Cat-Cow Stretch

Today we will do the Cat-Cow Stretch , a simple and effective yoga exercise that helps improve flexibility in the back and neck . This exercise helps to increase mobility in the spine, reduce stress, and is perfect for warming up the body before more intense exercises or as a relaxing part of a training session.

Correct technique and execution

How to perform the Cat-Cow Stretch with the correct technique:

  1. Start on all fours with your hands directly below your shoulders and your knees directly below your hips.
  2. Cat (Marjaryasana): Exhale, round your back towards the ceiling, pull your chin towards your chest and pull your navel in towards your spine.
  3. Cow (Bitilasana): Inhale, lower your stomach to the floor, lift your chest forward and pull your shoulders back. Carefully look upwards without straining your neck.
  4. Alternate between these two positions in sync with your breathing, at a steady pace.

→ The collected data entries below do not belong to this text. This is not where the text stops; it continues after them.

(** [DecodeString(&buf, limit, &value)].  [mem] holds the readable bytes at
    [*buf] and [limit] is the distance from [*buf] to the limit; memory may be
    readable past the limit.  [None] is a read outside [mem]; [Some None] is
    [false]; [Some (Some (value, n))] is [true] with [*buf] advanced by [n]. *)
Definition DecodeString (mem : bytes) (limit : Z) : option (option (bytes * nat)) :=
  '(consumed, len) ← DecodeVarint32 mem;
  if (consumed <? 0) || (limit <? consumed + len) then Some None
  else
    value ← slice (Z.to_nat consumed) (Z.to_nat len) mem;
    Some (Some (value, (Z.to_nat consumed + Z.to_nat len)%nat)).

(** ** CRC32 *)

Definition crctab : list Z :=
  [
   0x00000000; 0x04c11db7; 0x09823b6e; 0x0d4326d9; 0x130476dc; 0x17c56b6b;
   0x1a864db2; 0x1e475005; 0x2608edb8; 0x22c9f00f; 0x2f8ad6d6; 0x2b4bcb61;
   0x350c9b64; 0x31cd86d3; 0x3c8ea00a; 0x384fbdbd; 0x4c11db70; 0x48d0c6c7;
   0x4593e01e; 0x4152fda9; 0x5f15adac; 0x5bd4b01b; 0x569796c2; 0x52568b75;
   0x6a1936c8; 0x6ed82b7f; 0x639b0da6; 0x675a1011; 0x791d4014; 0x7ddc5da3;
   0x709f7b7a; 0x745e66cd; 0x9823b6e0; 0x9ce2ab57; 0x91a18d8e; 0x95609039;
   0x8b27c03c; 0x8fe6dd8b; 0x82a5fb52; 0x8664e6e5; 0xbe2b5b58; 0xbaea46ef;
   0xb7a96036; 0xb3687d81; 0xad2f2d84; 0xa9ee3033; 0xa4ad16ea; 0xa06c0b5d;
   0xd4326d90; 0xd0f37027; 0xddb056fe; 0xd9714b49; 0xc7361b4c; 0xc3f706fb;
   0xceb42022; 0xca753d95; 0xf23a8028; 0xf6fb9d9f; 0xfbb8bb46; 0xff79a6f1;
   0xe13ef6f4; 0xe5ffeb43; 0xe8bccd9a; 0xec7dd02d; 0x34867077; 0x30476dc0;
   0x3d044b19; 0x39c556ae; 0x278206ab; 0x23431b1c; 0x2e003dc5; 0x2ac12072;
   0x128e9dcf; 0x164f8078; 0x1b0ca6a1; 0x1fcdbb16; 0x018aeb13; 0x054bf6a4;
   0x0808d07d; 0x0cc9cdca; 0x7897ab07; 0x7c56b6b0; 0x71159069; 0x75d48dde;
   0x6b93dddb; 0x6f52c06c; 0x6211e6b5; 0x66d0fb02; 0x5e9f46bf; 0x5a5e5b08;
   0x571d7dd1; 0x53dc6066; 0x4d9b3063; 0x495a2dd4; 0x44190b0d; 0x40d816ba;
   0xaca5c697; 0xa864db20; 0xa527fdf9; 0xa1e6e04e; 0xbfa1b04b; 0xbb60adfc;
   0xb6238b25; 0xb2e29692; 0x8aad2b2f; 0x8e6c3698; 0x832f1041; 0x87ee0df6;
   0x99a95df3; 0x9d684044; 0x902b669d; 0x94ea7b2a; 0xe0b41de7; 0xe4750050;
   0xe9362689; 0xedf73b3e; 0xf3b06b3b; 0xf771768c; 0xfa325055; 0xfef34de2;
   0xc6bcf05f; 0xc27dede8; 0xcf3ecb31; 0xcbffd686; 0xd5b88683; 0xd1799b34;
   0xdc3abded; 0xd8fba05a; 0x690ce0ee; 0x6dcdfd59; 0x608edb80; 0x644fc637;
   0x7a089632; 0x7ec98b85; 0x738aad5c; 0x774bb0eb; 0x4f040d56; 0x4bc510e1;
   0x46863638; 0x42472b8f; 0x5c007b8a; 0x58c1663d; 0x558240e4; 0x51435d53;
   0x251d3b9e; 0x21dc2629; 0x2c9f00f0; 0x285e1d47; 0x36194d42; 0x32d850f5;
   0x3f9b762c; 0x3b5a6b9b; 0x0315d626; 0x07d4cb91; 0x0a97ed48; 0x0e56f0ff;
   0x1011a0fa; 0x14d0bd4d; 0x19939b94; 0x1d528623; 0xf12f560e; 0xf5ee4bb9;
   0xf8ad6d60; 0xfc6c70d7; 0xe22b20d2; 0xe6ea3d65; 0xeba91bbc; 0xef68060b;
   0xd727bbb6; 0xd3e6a601; 0xdea580d8; 0xda649d6f; 0xc423cd6a; 0xc0e2d0dd;
   0xcda1f604; 0xc960ebb3; 0xbd3e8d7e; 0xb9ff90c9; 0xb4bcb610; 0xb07daba7;
   0xae3afba2; 0xaafbe615; 0xa7b8c0cc; 0xa379dd7b; 0x9b3660c6; 0x9ff77d71;
   0x92b45ba8; 0x9675461f; 0x8832161a; 0x8cf30bad; 0x81b02d74; 0x857130c3;
   0x5d8a9099; 0x594b8d2e; 0x5408abf7; 0x50c9b640; 0x4e8ee645; 0x4a4ffbf2;
   0x470cdd2b; 0x43cdc09c; 0x7b827d21; 0x7f436096; 0x7200464f; 0x76c15bf8;
   0x68860bfd; 0x6c47164a; 0x61043093; 0x65c52d24; 0x119b4be9; 0x155a565e;
   0x18197087; 0x1cd86d30; 0x029f3d35; 0x065e2082; 0x0b1d065b; 0x0fdc1bec;
   0x3793a651; 0x3352bbe6; 0x3e119d3f; 0x3ad08088; 0x2497d08d; 0x2056cd3a;
   0x2d15ebe3; 0x29d4f654; 0xc5a92679; 0xc1683bce; 0xcc2b1d17; 0xc8ea00a0;
   0xd6ad50a5; 0xd26c4d12; 0xdf2f6bcb; 0xdbee767c; 0xe3a1cbc1; 0xe760d676;
   0xea23f0af; 0xeee2ed18; 0xf0a5bd1d; 0xf464a0aa; 0xf9278673; 0xfde69bc4;
   0x89b8fd09; 0x8d79e0be; 0x803ac667; 0x84fbdbd0; 0x9abc8bd5; 0x9e7d9662;
   0x933eb0bb; 0x97ffad0c; 0xafb010b1; 0xab710d06; 0xa6322bdf; 0xa2f33668;
   0xbcb4666d; 0xb8757bda; 0xb5365d03; 0xb1f740b4].

(** One iteration of the loop of [ValueCRC32]. *)
Definition crc_update (crc : Z) (p : byte) : Z :=
  Z.lxor (Z.land (Z.shiftl crc 8) 0xffffff00)
    (nth (Z.to_nat (Z.lxor (Z.land (Z.shiftr crc 24) 0xff) (byte.unsigned p)))
         crctab 0).

Definition ValueCRC32 (icrc : Z) (data : bytes) : Z :=
  foldl crc_update icrc data.

(** ** Reference definitions the code is measured against *)

(** The LEB128 encoding the header comment describes (1 to 5 bytes). *)
Fixpoint varint_spec (fuel : nat) (value : Z) : bytes :=
  match fuel with
  | O => []
  | S fuel' =>
      if value <? 128 then [byte.of_Z value]
      else byte.of_Z (value mod 128 + 128) :: varint_spec fuel' (value / 128)
  end.

(** CRC-32 with polynomial 0x04c11db7, most significant bit first, one bit at
    a time. *)
Definition crc_bit (x : Z) : Z :=
  let y := Z.land (Z.shiftl x 1) 0xffffffff in
  if Z.testbit x 31 then Z.lxor y 0x04c11db7 else y.

Definition crc_byte_spec (x : Z) (b : byte) : Z :=
  Nat.iter 8 crc_bit (Z.lxor x (Z.shiftl (byte.unsigned b) 24)).

Arguments EncodeFixed32 : simpl never.
Arguments EncodeFixed64 : simpl never.
Arguments DecodeFixed32 : simpl never.
Arguments DecodeFixed64 : simpl never.
Arguments DecodeVarint32 : simpl never.
Arguments DecodeString : simpl never.
Arguments PutVarint32 : simpl never.
Arguments EncodeString : simpl never.
Arguments PutLengthPrefixedString : simpl never.
Arguments ValueCRC32 : simpl never.
Arguments crctab : simpl never.

(** * Lemmas *)

(** ** Fixed-width integers are little-endian byte lists *)

Lemma byte_of_land x : byte.of_Z (Z.land x 0xff) = byte.of_Z x.
Proof.
  apply byte.unsigned_inj. rewrite !byte_unsigned_of_Z.
  change 0xff with (Z.ones 8). rewrite Z.land_ones by lia.
  change (2 ^ 8) with 256. by rewrite Z.mod_mod by lia.
Qed.

Lemma EncodeFixed32_le_split v : EncodeFixed32 v = le_split 4 v.
Proof.
  unfold EncodeFixed32. rewrite !byte_of_land. cbv [le_split].
  by rewrite !Z.shiftr_shiftr by lia.
Qed.

Lemma DecodeFixed32_le_combine b0 b1 b2 b3 rest :
  DecodeFixed32 (b0 :: b1 :: b2 :: b3 :: rest) = Some (le_combine [b0; b1; b2; b3]).
Proof.
  cbv [DecodeFixed32 le_combine]. f_equal.
  rewrite !Z.shiftl_lor, !Z.shiftl_shiftl by lia.
  rewrite Z.shiftl_0_l, Z.lor_0_r. by rewrite <- !Z.lor_assoc.
Qed.

Lemma DecodeFixed32_Encode v rest :
  DecodeFixed32 (EncodeFixed32 v ++ rest) = Some (u32 v).
Proof.
  rewrite EncodeFixed32_le_split.
  pose proof (le_combine_split 4 v) as H. cbv [le_split] in H |- *.
  cbn [app]. rewrite DecodeFixed32_le_combine, H. done.
Qed.
Lemma DecodeFixed64_Encode v rest :
  DecodeFixed64 (EncodeFixed64 v ++ rest) = Some (u64 v).
Proof.
  unfold DecodeFixed64.
  assert (EncodeFixed64 v = EncodeFixed32 v ++ EncodeFixed32 (Z.shiftr v 32)) as ->.
  { unfold EncodeFixed32, EncodeFixed64. simpl app. by rewrite !Z.shiftr_shiftr by lia. }
  rewrite <- app_assoc, DecodeFixed32_Encode. cbn [mbind option_bind].
  rewrite (drop_app_length' _ _ 4) by done.
  rewrite DecodeFixed32_Encode. cbn [mbind option_bind]. f_equal.
  unfold u64, u32. rewrite <- !Z.land_ones by lia. Z.bitblast.
Qed.

Lemma DecodeFixed64_le_combine buf : length buf = 8%nat → DecodeFixed64 buf = Some (le_combine buf).
Proof.
  intros Hl. do 8 (destruct buf as [|? buf]; [done|]). destruct buf; [|done]. unfold DecodeFixed64.
  cbn [drop]. rewrite !DecodeFixed32_le_combine. cbn [mbind option_bind]. f_equal.
  match goal with |- _ = le_combine (?a :: ?b :: ?c :: ?d :: ?l) =>
    rewrite (le_combine_app [a; b; c; d] l : le_combine (a :: b :: c :: d :: l) = _), Z.lor_comm end. f_equal.
  match goal with |- u64 (Z.shiftl (le_combine ?l) _) = _ => pose proof (le_combine_bound l) as Hb end.
  change (Z.of_nat (length _) * 8) with 32. change (2 ^ (8 * Z.of_nat (length _))) with (2 ^ 32) in Hb.
  rewrite Z.shiftl_mul_pow2 by lia. apply Z.mod_small. lia.
Qed.

(** A word of which only the first [n] bytes were read into a zero variable. *)
Lemma DecodeFixed64_torn n v :
  (n <= 8)%nat →
  DecodeFixed64 (take n (EncodeFixed64 v) ++ drop n (EncodeFixed64 0)) = Some (v mod 2 ^ (8 * Z.of_nat n)).
Proof.
  intros Hn. assert (length (EncodeFixed64 v) = 8%nat) as Hl by done.
  rewrite DecodeFixed64_le_combine by (rewrite length_app, length_take, length_drop, Hl; simpl; lia).
  assert (drop n (EncodeFixed64 0) = repeat x00 (8 - n)) as -> by (do 9 (destruct n as [|n]; [done|]); lia).
  rewrite le_combine_app_0, le_combine_firstn. f_equal.
  pose proof (DecodeFixed64_Encode v []) as Hd. rewrite app_nil_r, DecodeFixed64_le_combine in Hd by done.
  injection Hd as ->. unfold u64. rewrite <- !Z.land_ones by lia. rewrite <- Z.land_assoc. f_equal.
  rewrite Z.land_ones by lia. by rewrite Z.ones_mod_pow2 by lia.
Qed.

(** ** Variable-length integers *)

Lemma lor_shiftl_add a c s :
  0 <= s -> 0 <= a < 2 ^ s -> Z.lor a (Z.shiftl c s) = a + c * 2 ^ s.
Proof.
  intros Hs Ha. rewrite <- Z.shiftl_mul_pow2 by lia.
  apply Z.or_to_plus. rewrite <- (Z.mod_small a (2 ^ s)) by lia.
  rewrite <- Z.land_ones by lia. apply Z.bits_inj'. intros n Hn.
  rewrite Z.bits_0, !Z.land_spec, Z.testbit_ones_nonneg by lia.
  destruct (Z.ltb_spec n s).
  - rewrite Z.shiftl_spec_low by lia. by rewrite andb_false_r.
  - by rewrite andb_false_r.
Qed.

Lemma land_7f x : Z.land x 0x7f = x mod 128.
Proof. change 0x7f with (Z.ones 7). by rewrite Z.land_ones by lia. Qed.

Lemma land_80 x : 0 <= x < 256 -> (Z.land x 0x80 =? 0) = (x <? 128).
Proof.
  intros Hx.
  assert (forallb (λ n, Bool.eqb (Z.land (Z.of_nat n) 0x80 =? 0) (Z.of_nat n <? 128)) (seq 0 256) = true) as H by reflexivity.
  rewrite forallb_forall in H. specialize (H (Z.to_nat x)).
  rewrite Z2Nat.id in H by lia. apply Bool.eqb_prop, H, in_seq. lia.
Qed.

Lemma DecodeVarint32_loop_spec fuel len shift acc v rest :
  (0 < fuel)%nat -> 0 <= shift -> 0 <= acc < 2 ^ shift -> 0 <= v < 128 ^ Z.of_nat fuel ->
  v * 2 ^ shift + acc < 2 ^ 32 ->
  DecodeVarint32_loop fuel len shift acc (varint_spec fuel v ++ rest) =
    Some (len + zlen (varint_spec fuel v), acc + v * 2 ^ shift).
Proof.
  revert len shift acc v.
  induction fuel as [|fuel IH]; intros len shift acc v Hf Hs Ha Hv Hb; [lia|].
  assert (0 < 2 ^ shift) by lia.
  cbn [varint_spec]. destruct (Z.ltb_spec v 128) as [Hlt|Hge]; cbn [app DecodeVarint32_loop].
  - rewrite byte_unsigned_small by lia. rewrite land_80, land_7f by lia.
    rewrite Z.mod_small by lia. destruct (Z.ltb_spec v 128); [|lia].
    assert (u32 (v ≪ shift) = v ≪ shift) as ->.
    { rewrite Z.shiftl_mul_pow2 by lia. apply Z.mod_small. nia. }
    rewrite lor_shiftl_add by lia.
    autorewrite with ms_len. do 2 f_equal.
  - pose proof (Z.mod_pos_bound v 128). pose proof (Z.div_mod v 128).
    rewrite byte_unsigned_small by lia. rewrite land_80, land_7f by lia.
    destruct (Z.ltb_spec (v mod 128 + 128) 128); [lia|].
    assert (u32 (((v mod 128 + 128) mod 128) ≪ shift) = (v mod 128) ≪ shift) as ->.
    { replace (v mod 128 + 128) with (v mod 128 + 1 * 128) by lia.
      rewrite Z.mod_add, Z.mod_mod, Z.shiftl_mul_pow2 by lia.
      apply Z.mod_small. assert (0 <= v / 128) by (apply Z.div_pos; lia). nia. }
    rewrite lor_shiftl_add by lia.
    assert (2 ^ (shift + 7) = 2 ^ shift * 128) by (by rewrite Z.pow_add_r by lia).
    assert (0 < v / 128) by (apply Z.div_str_pos; lia).
    assert (0 < fuel)%nat.
    { destruct fuel; [simpl in Hv|]; lia. }
    rewrite IH; try lia.
    + autorewrite with ms_len. f_equal. f_equal; [lia|nia].
    + nia.
    + split; [lia|]. apply Z.div_lt_upper_bound; [lia|].
      replace (128 * 128 ^ Z.of_nat fuel) with (128 ^ Z.of_nat (S fuel)); [lia|].
      rewrite Nat2Z.inj_succ, Z.pow_succ_r by lia. done.
Qed.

Repeat the movement for 5-10 breathing cycles, focusing on moving the entire spine.

Common errors

Here are some common mistakes to avoid when performing the Cat-Cow Stretch:

  • Too fast movement: The exercise should be done slowly and controlled, synchronized with the breath.
  • Overextending the neck: Do not raise your head too high when in the Cow position, this can put unnecessary strain on the neck.
  • Uneven distribution of weight: Make sure that the weight is evenly distributed between the hands and knees to avoid unnecessary pressure on the joints.

Modifications and variations

If you want to adjust or vary the exercise, try the following:

  • Seated Cat-Cow: Perform the exercise while sitting on a chair for a gentler version, especially if you have limited mobility.
  • Small hip movements: Add small circular hip movements as you alternate between Cat and Cow to open up your hips and lower back.
  • Extended breathing cycle: Hold each position a little longer and focus on deep breathing to enhance relaxation in the back.

Breathing technique

Breathe calmly and deeply throughout the exercise to maximize the effect:

  • Inhale as you lower your stomach to the floor in the Cow position.
  • Exhale as you round your back towards the ceiling in the Cat position.